:: Data for the task ::

(** C7.  For every header value within the widths of its fields, the
    encoding is 44 bytes long and decodes to the header again; and
    [NewPCMAudio] on a source that starts with what [binary.Write] sent to
    a sink answers a handle holding that very header. *)
Theorem headers_roundtrip (h : headers) :
  wf_headers h ->
  length (encode_headers h) = 44%nat
  /\ decode_headers (encode_headers h) = Some h
  /\ (forall (w : mem_world),
        binary_Write (E:=option error) h w = Next None (emit w (encode_headers h)))
  /\ (forall (w : mem_world) (k fuel : nat) (rest : list byte),
        sources w !! k = Some (mkReader (encode_headers h ++ rest) 0) ->
        (1 <= fuel)%nat ->
        NewPCMAudio fuel k w
        = Return (Some {| headers_of := h; data := k; valid := false |}, None)
                 (at_cursor w k (encode_headers h ++ rest) 44)).
Proof.
  intros Hwf. split; [apply encode_headers_length|].
  split; [apply decode_encode_headers, Hwf|].
  split; [reflexivity|].
  intros w k fuel rest Hk Hfuel.
  assert (Hlen : (44 <= length (skipn 0 (encode_headers h ++ rest)))%nat)
    by (rewrite drop_0, length_app, encode_headers_length; lia).
  rewrite (NewPCMAudio_enough w fuel k _ _ Hk Hlen Hfuel), drop_0.
  rewrite take_app_length' by (symmetry; apply encode_headers_length).
  rewrite (decode_encode_headers h Hwf). reflexivity.
Qed.
(** X18: [Simple.start] prints "start" and then the settings [delay],
    [mylist] and [next_task] in that order.  It completes exactly when
    the three are set, and then has printed the four lines; otherwise it
    raises [AttributeError] for the first one missing, after having
    printed the ones before it.  It never changes the settings. *)
Theorem simple_start_outcome (self : t) :
  settings (start self).2 = settings self
  ∧ ((start self).1 = Ok tt ↔
       is_Some (settings self !! "delay")
       ∧ is_Some (settings self !! "mylist")
       ∧ is_Some (settings self !! "next_task"))
  ∧ (∀ d m n, settings self !! "delay" = Some d →
              settings self !! "mylist" = Some m →
              settings self !! "next_task" = Some n →
              (start self).1 = Ok tt
              ∧ stdout (start self).2
                = stdout self ++ [Text "start"; Shown d; Shown m; Shown n])
  ∧ (settings self !! "delay" = None →
       (start self).1 = Raise (AttributeError "delay")
       ∧ stdout (start self).2 = stdout self ++ [Text "start"])
  ∧ (∀ d, settings self !! "delay" = Some d →
          settings self !! "mylist" = None →
          (start self).1 = Raise (AttributeError "mylist")
          ∧ stdout (start self).2 = stdout self ++ [Text "start"; Shown d])
  ∧ (∀ d m, settings self !! "delay" = Some d →
            settings self !! "mylist" = Some m →
            settings self !! "next_task" = None →
            (start self).1 = Raise (AttributeError "next_task")
            ∧ stdout (start self).2
              = stdout self ++ [Text "start"; Shown d; Shown m]).
Proof.
  destruct self. remember (start _) as r eqn:H. run_simple H.
  split_cases H; subst r; cbn [fst snd settings stdout];
    rewrite <- ?app_assoc; cbn [app];
    (split; [reflexivity|]); (split; [split|]).
  all: first
    [ solve [intros [=]]
    | solve [intros ([? ?] & [? ?] & [? ?]); congruence]
    | solve [intros _; eauto]
    | solve [intros _; reflexivity]
    | idtac ].
  all: split; [|split; [|split] ]; intros; simplify_eq; by split.
Qed.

:::

In the records above, count the lines holding the word "Hfuel"; give only that number.

→ **Result for this exercise**:
2